Approximately half the U.S. population will wake up tomorrow (or soon after) with a sense of general satisfaction. The person for whom they voted (perhaps grudgingly) will become the next president of the United States. Even if they do not love the candidate, they will be affirmed. America is not crazy, they will think.

The other half, particularly in this election cycle, will be horrified and disillusioned. How could a majority of Americans vote for that monster?

The sad truth is this: The U.S. is in very big trouble no matter which one of these candidates becomes president. Here’s why:

1. The Federal Debt is Out of Control

The U.S. federal debt will be more than $20 trillion when the next president is sworn in. This is nearly twice the $10.6 trillion inherited by President Obama, which was double the $5.3 trillion George W. Bush inherited. (Using accrual accounting, which the law requires corporations to use, the current debt would be closer to $100 trillion.)

It’s a trend that, frankly, is not sustainable. Whoever wins the White House will walk into the Oval Office with a $350 billion tab just to finance this debt. That interest is projected to grow to $880 billion annually by the end of this president’s second term, should he or she win reelection.

Because so much federal spending is on auto-pilot (i.e. baked into the budget), the debt is projected to swell even more rapidly absent entitlement reform.

2. The Economy is Not Growing Fast Enough

It has been more than a decade since the U.S. economy increased by 3 percent in a given year. You have to go all the way back to Herbert Hoover to find a president who failed to reach at least 3 percent growth, the metric often cited by economists to indicate a healthy and growing economy. (From 1790 to 2000, GDP growth averaged 3.8 percent.) Worker productivity is mysteriously down, and a record 95 million workers are not in the workforce. This is a trend that cannot continue if the U.S. intends to stick to its guns and butter spending model. 

3. Social Security is About to Go in the Red

A few years ago, the non-partisan CBO published a report showing that the Disability Insurance trust fund would soon be exhausted. The year this would happen: 2017. This means “the income collected through taxes will be enough to pay only 81 percent of the scheduled benefits.” The government will borrow more money of course; it’s good at that (see item #1). But the clock is now ticking on entitlement reform. 
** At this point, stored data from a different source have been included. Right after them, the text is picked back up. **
(* ===== verification/Net.v ===== *)
(** * Net: sending messages (src/utils.h, src/service.c)

    The Ethernet header of an outgoing message and the loop that drains the
    daemon's external ring into the network card. DPDK's rings, packet pool
    and card are the interface [Dpdk]; loops that wait for them take fuel. *)
From stdpp Require Import base gmap list numbers.
From Stdlib Require Import ZArith Lia.
From S2P Require Import Prelude Defs Types Fifo.

Section with_dpdk.
Context `{D : Dpdk}.

(** [tasvir_populate_msg_nethdr] *)
Definition tasvir_populate_msg_nethdr (m : tasvir_msg) : cmd world tasvir_msg :=
  mac ← ndata nd_mac_addr;
  mod_stats (fun s => s <| tx_bytes := u64 (tx_bytes s + m_pkt_len m) |>
                        <| tx_pkts := u64 (tx_pkts s + 1) |>);;
  mret (m <| m_ether_dhost := tid_nid (m_dst_tid m) |>
          <| m_ether_shost := mac |>
          <| m_ether_type := TASVIR_ETH_PROTO |>).

(** [do { retval = rte_eth_tx_burst(..., &m[i], count - i); ... } while (i < count)] *)
Fixpoint tx_burst_all (fuel : nat) (ms : list tasvir_msg) : cmd world unit :=
  match fuel with
  | O => fail NoFuel
  | S fuel' =>
      p ← ndata nd_port;
      let '(retval, p') := rte_eth_tx_burst p ms in
      mod_nd (fun nd => nd <| nd_port := p' |>);;
      match drop retval ms with
      | [] => mret tt
      | rest => tx_burst_all fuel' rest
      end
  end.

(** [while (!rte_ring_empty(r) && !tx_fail) ...]; [tx_fail] is never set. *)
Fixpoint port_tx_loop (fuel txfuel : nat) : cmd world unit :=
  match fuel with
  | O => fail NoFuel
  | S fuel' =>
      r ← ndata nd_ring_ext_tx;
      if rte_ring_empty r then mret tt
      else
        let '(m, r') := rte_ring_sc_dequeue_burst r (Z.to_nat TASVIR_PKT_BURST) in
        mod_nd (fun nd => nd <| nd_ring_ext_tx := r' |>);;
        tx_burst_all txfuel m;;
        port_tx_loop fuel' txfuel
  end.

(** [tasvir_service_port_tx] *)
Definition tasvir_service_port_tx (fuel : nat) : cmd world unit := port_tx_loop fuel fuel.

(** ** Draining the ring *)

(** A card that takes at least one message of a non-empty burst. *)
Definition nic_live : Prop :=
  forall p ms n p', ms <> [] -> rte_eth_tx_burst p ms = (n, p') -> (0 < n)%nat.

Definition set_port (w : world) (r : ring) (p : nic) : world :=
  w <| w_nd := (w_nd w) <| nd_ring_ext_tx := r |> <| nd_port := p |> |>.

Context `{S : !DpdkSpec D}.

Lemma tx_burst_all_runs fuel ms (w : world) :
  nic_live -> (length ms < fuel)%nat ->
  exists p', tx_burst_all fuel ms w
             = Done (tt, w <| w_nd := (w_nd w) <| nd_port := p' |> |>) /\
    nic_sent p' = nic_sent (nd_port (w_nd w)) ++ ms.
Proof.
  intros Hlive. revert ms w. induction fuel as [|fuel IH]; intros ms w Hf; [lia|].
  cbn [tx_burst_all]. unfold mbind, cmd_bind, ndata, gets.
  destruct (rte_eth_tx_burst (nd_port (w_nd w)) ms) as [n p'] eqn:E.
  destruct (tx_burst_sent _ _ _ _ E) as [Hn Hsent].
  destruct (drop n ms) as [|m0 rest] eqn:Ed.
  - exists p'. split; [done|]. rewrite Hsent, take_ge; [done|].
    apply (f_equal length) in Ed. rewrite length_drop in Ed. cbn in Ed. lia.
  - assert (0 < n)%nat as Hpos.
    { refine (Hlive _ _ _ _ _ E). intros Hms. by rewrite Hms, drop_nil in Ed. }
    destruct (IH (m0 :: rest) (w <| w_nd := (w_nd w) <| nd_port := p' |> |>)) as (p2 & E2 & H2).
    { rewrite <- Ed, length_drop. lia. }
    exists p2. split; [exact E2|]. rewrite H2. cbn. rewrite Hsent, <- app_assoc, <- Ed.
    by rewrite take_drop.
Qed.

Lemma port_tx_loop_runs fuel txfuel (w : world) :
  nic_live -> (32 < txfuel)%nat -> (length (ring_items (nd_ring_ext_tx (w_nd w))) < fuel)%nat ->
  exists r' p', port_tx_loop fuel txfuel w = Done (tt, set_port w r' p') /\
    ring_items r' = [] /\
    nic_sent p' = nic_sent (nd_port (w_nd w)) ++ ring_items (nd_ring_ext_tx (w_nd w)).
Proof.
  intros Hlive Htx. revert w. induction fuel as [|fuel IH]; intros w Hf; [lia|].
  cbn [port_tx_loop]. unfold mbind, cmd_bind, ndata, gets.
  set (r := nd_ring_ext_tx (w_nd w)) in *.
  destruct (rte_ring_empty r) eqn:Ee.
  - apply ring_empty_items in Ee. exists r, (nd_port (w_nd w)).
    split; [|by rewrite Ee, app_nil_r]. unfold set_port. by destruct w as [? ? [] ? ? ? ? ? ? ?].
  - destruct (rte_ring_sc_dequeue_burst r _) as [m r'] eqn:Ed.
    destruct (dequeue_burst_items _ _ _ _ Ed) as [Hitems Hlen].
    change (Z.to_nat TASVIR_PKT_BURST) with 32%nat in Hlen.
    assert (ring_items r <> []) as Hne by (rewrite <- ring_empty_items, Ee; done).
    destruct (ring_items r) as [|m0 items] eqn:Er; [done|]. cbn [length] in *.
    unfold mod_nd, modify.
    destruct (tx_burst_all_runs txfuel m
                (w <| w_nd := (w_nd w) <| nd_ring_ext_tx := r' |> |>) Hlive) as (p' & Ep & Hp);
      [lia|].
    rewrite Ep.
    destruct (IH (set_port w r' p')) as (r2 & p2 & E2 & H2 & Hs2).
    { cbn. apply (f_equal length) in Hitems. rewrite length_app in Hitems. cbn in Hitems. lia. }
    exists r2, p2. split; [exact E2|]. split; [done|].
    rewrite Hs2. cbn. rewrite Hp. cbn. rewrite <- app_assoc, <- Hitems. done.
Qed.


End with_dpdk.

Lemma fifo_nic_live : nic_live (D := fifo_dpdk).
Proof. intros p ms n p' Hne [= <- _]. destruct ms; [done|cbn; lia]. Qed.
4. Obamacare is Falling Apart

The Affordable Care Act is failing before our eyes, something even Democratic leaders are finally admitting. It will likely require either full repeal or significant changes, which is likely to be very difficult and painful now that millions of people are enrolled in exchanges. This problem, like the others above, is fixable, but ….

5. Our Politics Are Broken

A generation ago, Ronald Reagan and Tip O’Neill were able to work together to address the structural problems the nation faced. They did this even though the two were not exactly friendly and had fundamentally different ideas on governance.

Those days are long gone. America no longer seems capable of fixing things. Politics has gone from a combat sport to a blood sport. Consensus in Washington, D.C., seems almost impossible. Our parties are ideologically polarized and beholden to favored constituencies whose mission is to hold the line on specific issues. 

6. Americans Are More Divided Than Anytime Since 1860

The reason our politics are polarized is that Americans are polarized. People fundamentally disagree not just on policy issues but on the purpose of government. They are losing faith in their institutionsthe media, and the legitimacy of elections. An election victory on razor-thin margins in a single state (a la 2000) would only fuel this division, and polling suggests this may very well be what we can expect.   

Whoever wins the election will have their work cut out for them. It will be the job of the people and their elected representatives to put the vitriol of this campaign behind. This is difficult to do in a normal election; it’s going to be much harder in this one.

But Americans should do their best to channel Illinois Senator Stephen Douglas, who in 1860 had this to say to Abraham Lincoln after a bitter loss in the presidential election: “Partisan feeling must yield to patriotism. I’m with you, Mr. President, and God bless you.”